Houthi Klaim Serangan Rudal Balistik Targetkan Lokasi Sensitif di Israel Selatan

Rudal dari Yaman yang siap Hancurkan target di Israel. Foto: Anadolu

Houthi Klaim Serangan Rudal Balistik Targetkan Lokasi Sensitif di Israel Selatan

Fajar Nugraha • 1 April 2026 22:58

Sanaa: Kelompok Houthi di Yaman mengklaim telah menargetkan sejumlah lokasi sensitif di Israel selatan menggunakan rudal balistik dalam operasi gabungan dengan Iran dan kelompok Hizbullah pada Rabu, 1 April 2026.

Pernyataan tersebut disampaikan melalui siaran televisi oleh juru bicara militer kelompok itu, Yahya Saree.

“Pasukan kami telah melaksanakan operasi militer ketiga yang menargetkan lokasi-lokasi sensitif milik musuh Israel di Palestina selatan yang diduduki menggunakan sejumlah rudal balistik,” ujar Saree, dikutip dari Anadolu, Rabu, 1 April 2026.

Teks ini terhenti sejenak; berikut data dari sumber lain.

(** * codeleaf-ai backend: the emissions estimator and its helpers

    A shallow embedding of [src/backend/app.py]: the language detector,
    the power-profile probe, the generic timing loop, the estimator and
    the [/optimize] and [/codegen] endpoints, with the requests that
    [src/frontend/app.py] sends them, followed by the properties proved
    of them.

    Conventions of the embedding.
    - Python [str] values are [string]s whose characters are the code
      points 0..255; [lower], [strip] and the whitespace class follow
      Python's behaviour on that range.
    - Python [float] arithmetic is idealised as exact arithmetic over [Q]
      (0.475 is 475/1000, 0.5 is 1/2); equalities between computed
      numbers are stated with [==].
    - Dynamically typed arguments are values of [pyval]; an attribute
      that a value does not have raises [AttributeError], as in Python.
    - The environment is scripted in the [world]: what each child
      process, temporary file, codecarbon tracker and chat completion
      does is read from it, so a statement over all worlds is a statement
      over all behaviours of the environment.  A child process writes at
      most the file named after [-o], and what it prints is text in the
      encoding of the locale or is not ([subprocess.run] is called with
      [text=True] and raises on the latter); [os.remove] of an existing
      path succeeds; the clock moves by the time spent waiting. *)

From Stdlib Require Import QArith ZArith NArith String Ascii List Lia Lqa.
From stdpp Require Import gmap strings.
Import ListNotations.

Local Open Scope string_scope.
Local Set Warnings "-register-all,-clear-no-such-hyp".

(** ** Python values, exceptions and results *)

Inductive pyval : Type :=
| PyNone
| PyBool (b : bool)
| PyInt (z : Z)
| PyFloat (q : Q)
| PyStr (s : string)
| PyList (l : list pyval)
| PyDict (d : list (string * pyval)).
(** [ioutil.ReadAll]: read until the reader reports an error; [io.EOF] is
    the normal end and is not returned.  The loop is bounded by [fuel];
    [None] means the bound was reached before the reader came to its end. *)
Fixpoint ReadAll_from {R} `{Reader R} (fuel : nat) (acc : list byte) (r : R)
  : option (ReadResult * R) :=
  match fuel with
  | O => None
  | S fuel' =>
      let '((bs, err), r') := Read MinRead r in
      match err with
      | None => ReadAll_from fuel' (acc ++ bs) r'
      | Some io_EOF => Some ((acc ++ bs, None), r')
      | Some e => Some ((acc ++ bs, Some e), r')
      end
  end.

Definition ReadAll {R} `{Reader R} (fuel : nat) (r : R) : option (ReadResult * R) :=
  ReadAll_from fuel [] r.

(** Two readers are indistinguishable through [Read]: [simulates φ] says the
    relation [φ] is preserved by every read and related readers answer every
    read alike.  [delivers r s] says that reader [r] behaves as the plain
    stream [s] does. *)
Definition simulates {R1} `{Reader R1} {R2} `{Reader R2} (φ : R1 -> R2 -> Prop) : Prop :=
  ∀ r1 r2 n, φ r1 r2 ->
    (Read n r1).1 = (Read n r2).1 ∧ φ (Read n r1).2 (Read n r2).2.

Definition delivers {R} `{Reader R} (r : R) (s : Stream) : Prop :=
  ∃ φ : R -> Stream -> Prop, simulates φ ∧ φ r s.

End IO.
Export IO.
Lemma sub_split l i j k :
  0 <= i -> i <= j -> j <= k -> k <= len l -> sub l i k = sub l i j ++ sub l j k.
Proof.
  unfold sub, len. intros.
  rewrite <- (take_drop (Z.to_nat (j - i)) (take (Z.to_nat (k - i)) _)).
  rewrite firstn_firstn, skipn_firstn_comm, drop_drop.
  f_equal; [f_equal; lia | f_equal; [lia | f_equal; lia]].
Qed.

Lemma sub_drop l i : 0 <= i -> sub l i (len l) = drop (Z.to_nat i) l.
Proof. intros. unfold sub, len. apply take_ge. rewrite length_drop. lia. Qed.

Lemma lookup_sub l i j k :
  0 <= i -> 0 <= k -> k < j - i -> sub l i j !! Z.to_nat k = l !! Z.to_nat (i + k).
Proof.
  intros. unfold sub. rewrite lookup_take_lt by lia.
  rewrite lookup_drop. f_equal. lia.
Qed.
End slices.

(** * Big-endian integers *)

Lemma fold_be_acc b a :
  fold_left (fun v c => v * 256 + bz c) b a = a * 256 ^ len b + be b.
Proof.
  unfold be. revert a. induction b as [|c b IH]; intros a; cbn [fold_left].
  - change (len (@nil byte)) with 0. lia.
  - rewrite (IH (a * 256 + bz c)), (IH (0 * 256 + bz c)), len_cons.
    rewrite Z.pow_add_r by (pose proof (len_nonneg b); lia). ring.
Qed.

Lemma be_nil : be [] = 0.
Proof. done. Qed.

Lemma be_cons c b : be (c :: b) = bz c * 256 ^ len b + be b.
Proof. apply (fold_be_acc b (bz c)). Qed.

Lemma be_app b1 b2 : be (b1 ++ b2) = be b1 * 256 ^ len b2 + be b2.
Proof. unfold be at 1. rewrite fold_left_app, fold_be_acc. done. Qed.

Lemma be_bounds b : 0 <= be b < 256 ^ len b.
Proof.
  induction b as [|c b IH]; [done|]. rewrite be_cons, len_cons.
  rewrite Z.pow_add_r by (pose proof (len_nonneg b); lia).
  pose proof (bz_bounds c). nia.
Qed.

Lemma be_lt b n : len b = n -> 0 <= be b < 256 ^ n.
Proof. intros <-. apply be_bounds. Qed.

Lemma length_put_be n z : length (put_be n z) = n.
Proof.
  revert z. induction n as [|n IH]; intros z; simpl; [done|].
  rewrite length_app, IH. simpl. lia.
Qed.

Lemma len_put_be n z : len (put_be n z) = Z.of_nat n.
Proof. unfold len. by rewrite length_put_be. Qed.

Lemma be_put_be n z : 0 <= z < 256 ^ Z.of_nat n -> be (put_be n z) = z.
Proof.
  revert z. induction n as [|n IH]; intros z Hz.
  - simpl in *. rewrite be_nil. lia.
  - rewrite Nat2Z.inj_succ, Z.pow_succ_r in Hz by lia.
    cbn [put_be]. rewrite be_app, IH.
    + change (len [zb z]) with 1. rewrite be_cons, be_nil, len_nil, bz_zb.
      unfold uint8. rewrite Z.pow_0_r, Z.pow_1_r. change (2 ^ 8) with 256.
      pose proof (Z.div_mod z 256). lia.
    + split; [apply Z.div_pos; lia | apply Z.div_lt_upper_bound; lia].
Qed.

Ia menambahkan bahwa serangan tersebut dilakukan “dalam koordinasi dengan saudara-saudara kami di Iran dan Hizbullah di Lebanon,” serta diklaim “berhasil mencapai tujuannya,” tanpa merinci lebih lanjut.

Eskalasi ini terjadi setelah Houthi sebelumnya memperingatkan kemungkinan “intervensi militer langsung” jika aliansi baru bergabung dengan Amerika Serikat dan Israel melawan Iran, atau jika Laut Merah digunakan untuk operasi yang menargetkan Teheran.

Sebelumnya, kelompok tersebut juga telah melancarkan serangan rudal dan drone terhadap Israel serta jalur pelayaran di Laut Merah sebagai respons atas ofensif Israel di Gaza, yang sejak Oktober 2023 telah menewaskan lebih dari 72.000 orang.

Di tengah situasi tersebut, Amerika Serikat dan Israel terus melakukan serangan udara terhadap Iran sejak 28 Februari, yang menurut otoritas Iran telah menewaskan lebih dari 1.340 orang, termasuk pemimpin tertinggi saat itu, Ayatollah Ali Khamenei.

Sebagai balasan, Iran melancarkan serangan drone dan rudal ke Israel, serta ke Yordania, Irak, dan negara-negara Teluk yang menjadi lokasi aset militer Amerika Serikat, menyebabkan korban jiwa, kerusakan infrastruktur, serta gangguan terhadap pasar global dan sektor penerbangan.